• WORK ORDER: Return every line below exactly, without dropping any.

+--

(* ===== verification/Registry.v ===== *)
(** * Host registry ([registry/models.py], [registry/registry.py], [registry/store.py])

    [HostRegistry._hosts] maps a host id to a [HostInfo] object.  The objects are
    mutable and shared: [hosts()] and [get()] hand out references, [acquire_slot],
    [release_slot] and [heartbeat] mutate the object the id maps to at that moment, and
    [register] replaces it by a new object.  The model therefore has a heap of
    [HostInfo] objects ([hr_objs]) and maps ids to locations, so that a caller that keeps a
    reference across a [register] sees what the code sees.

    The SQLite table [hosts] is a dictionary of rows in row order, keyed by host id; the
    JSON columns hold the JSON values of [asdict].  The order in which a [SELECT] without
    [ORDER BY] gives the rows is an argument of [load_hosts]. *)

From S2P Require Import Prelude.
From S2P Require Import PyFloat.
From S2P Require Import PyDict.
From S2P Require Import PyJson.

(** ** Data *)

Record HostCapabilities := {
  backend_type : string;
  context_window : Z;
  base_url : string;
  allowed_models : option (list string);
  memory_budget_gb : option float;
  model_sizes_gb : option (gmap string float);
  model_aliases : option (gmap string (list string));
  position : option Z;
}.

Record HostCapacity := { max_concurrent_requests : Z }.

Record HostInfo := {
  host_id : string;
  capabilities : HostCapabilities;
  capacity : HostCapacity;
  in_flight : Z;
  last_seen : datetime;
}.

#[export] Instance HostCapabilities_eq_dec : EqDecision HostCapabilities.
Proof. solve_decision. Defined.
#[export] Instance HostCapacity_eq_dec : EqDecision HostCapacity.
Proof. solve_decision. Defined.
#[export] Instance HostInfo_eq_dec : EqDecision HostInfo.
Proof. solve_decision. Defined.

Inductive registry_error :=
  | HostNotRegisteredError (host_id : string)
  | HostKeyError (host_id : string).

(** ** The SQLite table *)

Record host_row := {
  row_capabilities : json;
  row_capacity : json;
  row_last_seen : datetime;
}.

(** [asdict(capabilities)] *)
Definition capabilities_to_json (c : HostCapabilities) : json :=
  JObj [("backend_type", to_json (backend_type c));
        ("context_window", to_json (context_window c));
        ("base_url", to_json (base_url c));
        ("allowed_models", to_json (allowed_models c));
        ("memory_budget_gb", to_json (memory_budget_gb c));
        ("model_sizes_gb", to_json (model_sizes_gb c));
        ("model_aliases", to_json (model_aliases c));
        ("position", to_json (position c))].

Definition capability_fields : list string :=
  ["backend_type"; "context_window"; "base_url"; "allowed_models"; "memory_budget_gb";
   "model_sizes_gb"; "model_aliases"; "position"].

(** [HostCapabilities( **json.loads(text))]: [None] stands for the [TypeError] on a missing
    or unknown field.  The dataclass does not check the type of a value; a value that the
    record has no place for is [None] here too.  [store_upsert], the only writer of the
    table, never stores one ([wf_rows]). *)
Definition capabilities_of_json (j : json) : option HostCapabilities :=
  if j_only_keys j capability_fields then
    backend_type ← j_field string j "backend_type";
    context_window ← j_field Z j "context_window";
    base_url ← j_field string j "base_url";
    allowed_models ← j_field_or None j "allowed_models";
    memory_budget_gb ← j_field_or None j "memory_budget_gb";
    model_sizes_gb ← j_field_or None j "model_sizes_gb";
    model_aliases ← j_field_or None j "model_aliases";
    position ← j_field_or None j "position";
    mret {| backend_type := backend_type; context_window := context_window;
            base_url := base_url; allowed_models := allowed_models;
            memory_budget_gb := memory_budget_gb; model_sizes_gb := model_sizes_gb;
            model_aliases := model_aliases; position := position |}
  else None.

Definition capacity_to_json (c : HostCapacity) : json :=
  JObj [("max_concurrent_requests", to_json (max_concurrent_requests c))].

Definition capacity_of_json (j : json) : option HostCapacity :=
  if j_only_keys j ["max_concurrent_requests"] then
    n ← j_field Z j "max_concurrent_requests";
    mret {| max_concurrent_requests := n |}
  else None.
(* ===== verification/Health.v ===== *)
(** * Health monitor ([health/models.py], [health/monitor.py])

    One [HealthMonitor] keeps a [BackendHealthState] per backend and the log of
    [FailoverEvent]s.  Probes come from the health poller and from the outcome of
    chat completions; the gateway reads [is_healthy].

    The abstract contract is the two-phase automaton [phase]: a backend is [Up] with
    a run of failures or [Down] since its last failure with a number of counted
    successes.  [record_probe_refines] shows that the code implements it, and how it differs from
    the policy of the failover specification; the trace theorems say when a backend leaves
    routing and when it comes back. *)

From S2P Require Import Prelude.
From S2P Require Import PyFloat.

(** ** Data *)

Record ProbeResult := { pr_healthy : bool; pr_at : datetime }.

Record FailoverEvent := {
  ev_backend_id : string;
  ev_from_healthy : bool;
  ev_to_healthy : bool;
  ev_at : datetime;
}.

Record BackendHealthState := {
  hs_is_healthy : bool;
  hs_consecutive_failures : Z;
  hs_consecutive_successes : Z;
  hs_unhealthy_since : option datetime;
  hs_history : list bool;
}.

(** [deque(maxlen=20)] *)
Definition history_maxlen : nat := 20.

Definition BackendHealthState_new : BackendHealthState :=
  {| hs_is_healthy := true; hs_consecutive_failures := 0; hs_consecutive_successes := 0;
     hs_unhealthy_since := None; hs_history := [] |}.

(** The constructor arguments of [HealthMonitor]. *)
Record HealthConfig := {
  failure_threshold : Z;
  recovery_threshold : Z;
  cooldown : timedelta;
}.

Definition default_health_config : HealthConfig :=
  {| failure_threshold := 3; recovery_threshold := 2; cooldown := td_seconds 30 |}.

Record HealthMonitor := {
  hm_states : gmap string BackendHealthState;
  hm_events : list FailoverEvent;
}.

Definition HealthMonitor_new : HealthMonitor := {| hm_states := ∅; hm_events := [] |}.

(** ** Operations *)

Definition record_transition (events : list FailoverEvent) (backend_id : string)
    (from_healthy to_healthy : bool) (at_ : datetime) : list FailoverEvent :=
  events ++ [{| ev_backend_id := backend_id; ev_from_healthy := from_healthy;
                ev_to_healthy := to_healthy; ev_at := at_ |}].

+--

• ANSWER TO THIS PROBLEM:
(* ===== verification/Registry.v ===== *)
(** * Host registry ([registry/models.py], [registry/registry.py], [registry/store.py])

    [HostRegistry._hosts] maps a host id to a [HostInfo] object.  The objects are
    mutable and shared: [hosts()] and [get()] hand out references, [acquire_slot],
    [release_slot] and [heartbeat] mutate the object the id maps to at that moment, and
    [register] replaces it by a new object.  The model therefore has a heap of
    [HostInfo] objects ([hr_objs]) and maps ids to locations, so that a caller that keeps a
    reference across a [register] sees what the code sees.

    The SQLite table [hosts] is a dictionary of rows in row order, keyed by host id; the
    JSON columns hold the JSON values of [asdict].  The order in which a [SELECT] without
    [ORDER BY] gives the rows is an argument of [load_hosts]. *)

From S2P Require Import Prelude.
From S2P Require Import PyFloat.
From S2P Require Import PyDict.
From S2P Require Import PyJson.

(** ** Data *)

Record HostCapabilities := {
  backend_type : string;
  context_window : Z;
  base_url : string;
  allowed_models : option (list string);
  memory_budget_gb : option float;
  model_sizes_gb : option (gmap string float);
  model_aliases : option (gmap string (list string));
  position : option Z;
}.

Record HostCapacity := { max_concurrent_requests : Z }.

Record HostInfo := {
  host_id : string;
  capabilities : HostCapabilities;
  capacity : HostCapacity;
  in_flight : Z;
  last_seen : datetime;
}.

#[export] Instance HostCapabilities_eq_dec : EqDecision HostCapabilities.
Proof. solve_decision. Defined.
#[export] Instance HostCapacity_eq_dec : EqDecision HostCapacity.
Proof. solve_decision. Defined.
#[export] Instance HostInfo_eq_dec : EqDecision HostInfo.
Proof. solve_decision. Defined.

Inductive registry_error :=
  | HostNotRegisteredError (host_id : string)
  | HostKeyError (host_id : string).

(** ** The SQLite table *)

Record host_row := {
  row_capabilities : json;
  row_capacity : json;
  row_last_seen : datetime;
}.

(** [asdict(capabilities)] *)
Definition capabilities_to_json (c : HostCapabilities) : json :=
  JObj [("backend_type", to_json (backend_type c));
        ("context_window", to_json (context_window c));
        ("base_url", to_json (base_url c));
        ("allowed_models", to_json (allowed_models c));
        ("memory_budget_gb", to_json (memory_budget_gb c));
        ("model_sizes_gb", to_json (model_sizes_gb c));
        ("model_aliases", to_json (model_aliases c));
        ("position", to_json (position c))].

Definition capability_fields : list string :=
  ["backend_type"; "context_window"; "base_url"; "allowed_models"; "memory_budget_gb";
   "model_sizes_gb"; "model_aliases"; "position"].

(** [HostCapabilities( **json.loads(text))]: [None] stands for the [TypeError] on a missing
    or unknown field.  The dataclass does not check the type of a value; a value that the
    record has no place for is [None] here too.  [store_upsert], the only writer of the
    table, never stores one ([wf_rows]). *)
Definition capabilities_of_json (j : json) : option HostCapabilities :=
  if j_only_keys j capability_fields then
    backend_type ← j_field string j "backend_type";
    context_window ← j_field Z j "context_window";
    base_url ← j_field string j "base_url";
    allowed_models ← j_field_or None j "allowed_models";
    memory_budget_gb ← j_field_or None j "memory_budget_gb";
    model_sizes_gb ← j_field_or None j "model_sizes_gb";
    model_aliases ← j_field_or None j "model_aliases";
    position ← j_field_or None j "position";
    mret {| backend_type := backend_type; context_window := context_window;
            base_url := base_url; allowed_models := allowed_models;
            memory_budget_gb := memory_budget_gb; model_sizes_gb := model_sizes_gb;
            model_aliases := model_aliases; position := position |}
  else None.

Definition capacity_to_json (c : HostCapacity) : json :=
  JObj [("max_concurrent_requests", to_json (max_concurrent_requests c))].

Definition capacity_of_json (j : json) : option HostCapacity :=
  if j_only_keys j ["max_concurrent_requests"] then
    n ← j_field Z j "max_concurrent_requests";
    mret {| max_concurrent_requests := n |}
  else None.
(* ===== verification/Health.v ===== *)
(** * Health monitor ([health/models.py], [health/monitor.py])

    One [HealthMonitor] keeps a [BackendHealthState] per backend and the log of
    [FailoverEvent]s.  Probes come from the health poller and from the outcome of
    chat completions; the gateway reads [is_healthy].

    The abstract contract is the two-phase automaton [phase]: a backend is [Up] with
    a run of failures or [Down] since its last failure with a number of counted
    successes.  [record_probe_refines] shows that the code implements it, and how it differs from
    the policy of the failover specification; the trace theorems say when a backend leaves
    routing and when it comes back. *)

From S2P Require Import Prelude.
From S2P Require Import PyFloat.

(** ** Data *)

Record ProbeResult := { pr_healthy : bool; pr_at : datetime }.

Record FailoverEvent := {
  ev_backend_id : string;
  ev_from_healthy : bool;
  ev_to_healthy : bool;
  ev_at : datetime;
}.

Record BackendHealthState := {
  hs_is_healthy : bool;
  hs_consecutive_failures : Z;
  hs_consecutive_successes : Z;
  hs_unhealthy_since : option datetime;
  hs_history : list bool;
}.

(** [deque(maxlen=20)] *)
Definition history_maxlen : nat := 20.

Definition BackendHealthState_new : BackendHealthState :=
  {| hs_is_healthy := true; hs_consecutive_failures := 0; hs_consecutive_successes := 0;
     hs_unhealthy_since := None; hs_history := [] |}.

(** The constructor arguments of [HealthMonitor]. *)
Record HealthConfig := {
  failure_threshold : Z;
  recovery_threshold : Z;
  cooldown : timedelta;
}.

Definition default_health_config : HealthConfig :=
  {| failure_threshold := 3; recovery_threshold := 2; cooldown := td_seconds 30 |}.

Record HealthMonitor := {
  hm_states : gmap string BackendHealthState;
  hm_events : list FailoverEvent;
}.

Definition HealthMonitor_new : HealthMonitor := {| hm_states := ∅; hm_events := [] |}.

(** ** Operations *)

Definition record_transition (events : list FailoverEvent) (backend_id : string)
    (from_healthy to_healthy : bool) (at_ : datetime) : list FailoverEvent :=
  events ++ [{| ev_backend_id := backend_id; ev_from_healthy := from_healthy;
                ev_to_healthy := to_healthy; ev_at := at_ |}].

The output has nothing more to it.